Monday, April 05, 2010

Porqué debo de tener derecho a votar

Hace pocos días, El País publicaba que el PP y el PSOE han llegado a un acuerdo en la subcomisión parlamentaria dedicada a la reforma de la ley electoral, por el que a todos aquellos inscritos como residentes en los consulados de España en el extranjero se nos quitara el derecho a votar a los gobiernos autonómicos, a los ayuntamientos, y, la gran sorpresa, al Congreso de los diputados. Se asigna en cambio un senador votado por los residentes en el extranjero.

Esta propuesta aun tiene que plasmarse en ley, y ser votada en el Congreso de los diputados, pero dado el acuerdo de los partidos mayoritarios; la incapacidad, por motivos evidentes, de ese grupo de un millón trescientas mil personas en el extranjero de crear suficiente ruido en la prensa, así como la acogida, mayormente positiva, de las personas que han sabido de esta propuesta, cabe esperar que pase sin problemas.

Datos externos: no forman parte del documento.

(* ===== verification/TaskTimer.v ===== *)
(** * Deadlines of connections (task_timer.h and the timer calls of http_connection.h)

    Each worker thread has a [task_timer]: a table of tasks with the time each is due, looked
    through once a tick.  A connection that waits for bytes has a task that closes it.  Times
    are nanoseconds of the steady clock, and handlers of one worker run one after the other. *)

From S2P Require Import Prelude Service.
Open Scope Z_scope.

(** ** The table

    [std::map] from identifiers, in their order. *)

Section Map.
Context {V : Type}.
Implicit Types l : list (Z * V).

Definition map_erase (id : Z) l : list (Z * V) := filter (λ kv, kv.1 ≠ id) l.
(** [insert] keeps the element that is there. *)
Fixpoint map_insert (id : Z) (v : V) l : list (Z * V) :=
  match l with
  | [] => [(id, v)]
  | (k, x) :: l' =>
      if id <? k then (id, v) :: l
      else if id =? k then l
      else (k, x) :: map_insert id v l'
  end.

Lemma map_insert_last id v l :
  (∀ k, k ∈ l.*1 → k < id) → map_insert id v l = l ++ [(id, v)].
Proof.
  induction l as [|[k x] l IH]; intros Hl; [done|]. cbn.
  assert (k < id) by (apply Hl; by left).
  destruct (Z.ltb_spec id k); [lia|]. destruct (Z.eqb_spec id k); [lia|].
  rewrite IH; [done|]. intros k' Hk'. apply Hl. by right.
Qed.
Lemma elem_of_erase id kv l : kv ∈ map_erase id l ↔ kv.1 ≠ id ∧ kv ∈ l.
Proof. unfold map_erase. by rewrite list_elem_of_filter. Qed.
Lemma erase_fresh id l : id ∉ l.*1 → map_erase id l = l.
Proof.
  induction l as [|[k x] l IH]; intros Hl; [done|]. cbn in Hl.
  unfold map_erase. rewrite list_basics.list.filter_cons_True by set_solver.
  f_equal. apply IH. set_solver.
Qed.
Lemma filter_sorted (P : Z * V → Prop) `{∀ e, Decision (P e)} l :
  StronglySorted Z.lt l.*1 → StronglySorted Z.lt (filter P l).*1.
Proof.
  induction l as [|[k x] l IH]; intros Hl; [done|]. apply StronglySorted_inv in Hl as [Hl Hk].
  rewrite list_basics.list.filter_cons. case_decide; [|by apply IH].
  cbn. constructor; [by apply IH|]. rewrite List.Forall_forall in Hk |- *. intros k' Hk'.
  apply Hk. rewrite <- list_elem_of_In in *. apply list_elem_of_fmap in Hk' as (kv & -> & Hkv).
  apply list_elem_of_filter in Hkv as [_ Hkv]. by apply list_elem_of_fmap_2.
Qed.
End Map.
(** C18: a silent client is disconnected.  A worker runs from its beginning through any
    events, then a connection comes to wait for bytes: it started, it was read from and
    another read was begun, or its response was completed later and reading resumed.  From
    then on nothing comes from its client, whatever the other connections of the worker do.
    When ticks are handled at most a delay after they fall due, the socket is closed once the
    timeout, a tick length and that delay have passed.  It is assumed that before the
    connection came to wait each tick left a task in the timer or no connection at all
    (identifiers then start again, and a connection that is left would cancel the task of
    another, [deadline_cancelled_by_another]), and that there are fewer than [2^64] events. *)
Theorem silent_client_disconnected began timeout pre delay by_ last k e evs w w' :
  let length_of_tick := nanoseconds 1000 in
  worker_run pre (worker_new began timeout) = Some w → never_idle pre (worker_new began timeout) →
  Z.of_nat (length pre + length evs) + 1 < 2 ^ 64 → 0 ≤ timeout →
  worker_run (e :: evs) w = Some w' → waits_from e k →
  by_ ≤ event_time e + length_of_tick + delay →
  events_timely delay by_ (event_time e) last length_of_tick evs → (∀ e', e' ∈ evs → silent k e') →
  event_time e + timeout * length_of_tick + length_of_tick + delay < last →
  closed k w'.
Proof.
  intros len Hpre Hn Hmany Hto Hrun Hwf Hby Ht Hsil Hlast.
  destruct (guarded_run pre _ w (guarded_new began timeout)) as (Hg & Hh & [Hs1 Hs2]);
    [unfold room; cbn; lia|done|done|].
  change (highest_id_ (timer (worker_new began timeout))) with 0 in Hh.
  change (tick (timer (worker_new began timeout))) with len in Hs1.
  change (default_timeout_ (timer (worker_new began timeout))) with timeout in Hs2.
  cbn [worker_run] in Hrun. destruct (worker_step e w) as [w1|] eqn:E; [|done]. cbn in Hrun.
  assert (room 1 w) as Hr1 by (unfold room; lia).
  destruct (timer_step e w w1 (gd_timer _ _ Hg) Hr1 E) as (Hok1 & Hh1 & [Htk _]).
  destruct (waits_entry e k w w1 Hg Hr1 E Hwf) as (id & Hin).
  assert (is_tick e = false) as Het
    by (destruct Hwf as (now & [->|[->|(handled & ->)]]); done).
  assert (guarded None w1) as Hg1
    by (apply (guarded_step e w w1 Hg Hr1 E); intros H; by rewrite Het in H).
  rewrite Hs1, Hs2 in Hin. rewrite Hs1 in Htk.
  assert (0 ≤ timeout * len) by (unfold len, nanoseconds; lia).
  apply (silent_run delay by_ (event_time e) last k id (event_time e + timeout * len) evs w1 w');
    rewrite ?Htk; try done; [unfold room; lia|].
  left. split_and!; [done|done|lia].
Qed.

Nunca creí que tuviera que hacer esto, pero quiero defender aquí, porque yo como español residente en el extranjero, debo de tener derecho a votar al presidente de mi país:

1) Mi pasaporte vale solo tanto como el gobierno de mi país:

a. Los países a los que yo puedo entrar dependen del gobierno de mi país. Según los acuerdos, alianzas y decisiones de ese gobierno yo podre o no entrar sin visado a según qué países, conseguir visado de trabajo en otros, o sencillamente tener prohibida la entrada. Sin derecho a voto, los españoles en el extranjero no pueden hacer nada para evitar que un gobierno de ultraderecha saque al país de la UE o que un gobierno de izquierdas autoritario como el de Cuba o Venezuela nos convierta en enemigos de EEUU y de buena parte de occidente.

b. Las empresas donde yo puedo trabajar dependen del gobierno de mi país. En especial para todo lo que sea temas militares, espaciales, o proyectos gubernamentales, ser o no parte de la OTAN, estar o no en la UE, pertenecer a una lista de países hostiles o no, abre y cierra las puertas de aquellas empresas que se dedican mayoritariamente a proyectos con fondos gubernamentales.

c. Que yo pueda o no votar en las elecciones municipales del país donde resido habitualmente, depende de las decisiones del gobierno de mi país y los acuerdos a los que llegue con otros países.

2) España es el único lugar donde muchos extranjeros tenemos derecho de residencia permanente. Los derechos que yo tengo o no en el único lugar donde yo tengo residencia permanente depende de las decisiones del gobierno. Temas como el matrimonio homosexual, aborto, leyes de inmigracion u otras cuestiones de tipo social dependen de un gobierno al que yo no podre elegir. Siendo España el único lugar donde tengo derecho a permanecer sin que puedan echarme, parece evidente desde un punto de vista democrático que debo poder elegir que derechos respeta el estado en el.

3) Mi familia vive mayoritariamente en España, y yo tengo derecho a votar los derechos de los que disfrutan los miembros de mi familia en mi país.

4) Hay que hacer una interpretación realmente perversa del artículo 68 de la constitución para asegurar que no protege mi derecho a votar al gobierno de mi país:

“La Ley reconocerá y el Estado facilitará el ejercicio del derecho de sufragio a los españoles que se encuentren fuera del territorio de España.”

En 2004 comencé a escribir este blog estando en el extranjero, y la mayor parte lo he escrito viviendo fuera de España. Si uno revisa los posts, parece que estar lejos nunca ha sido un grave problema para discutir la actualidad política española, ya que algo más del 60% de los posts son de política, y algunos tuvieron en su momento bastante eco en la red. Que haya quien asegure que por vivir fuera mi opinión es menos informada que aquellos que residen allí, resulta insultante, y que mis derechos dependan de algunos de los personajes de Callejeros más que de mí, es una aberración antidemocrática.
Si las cosas siguen su curso, parece que las próximas elecciones serán las primeras en las que no me dedique a recordarle a la gente su obligación democrática de votar, sería bastante hipócrita dado que yo no podre hacerlo. Quien me lo iba a decir a mí! yo que aun recuerdo cuando Mariano me escribía a pedirme el voto como residente en el extranjero. Qué tiempos aquellos!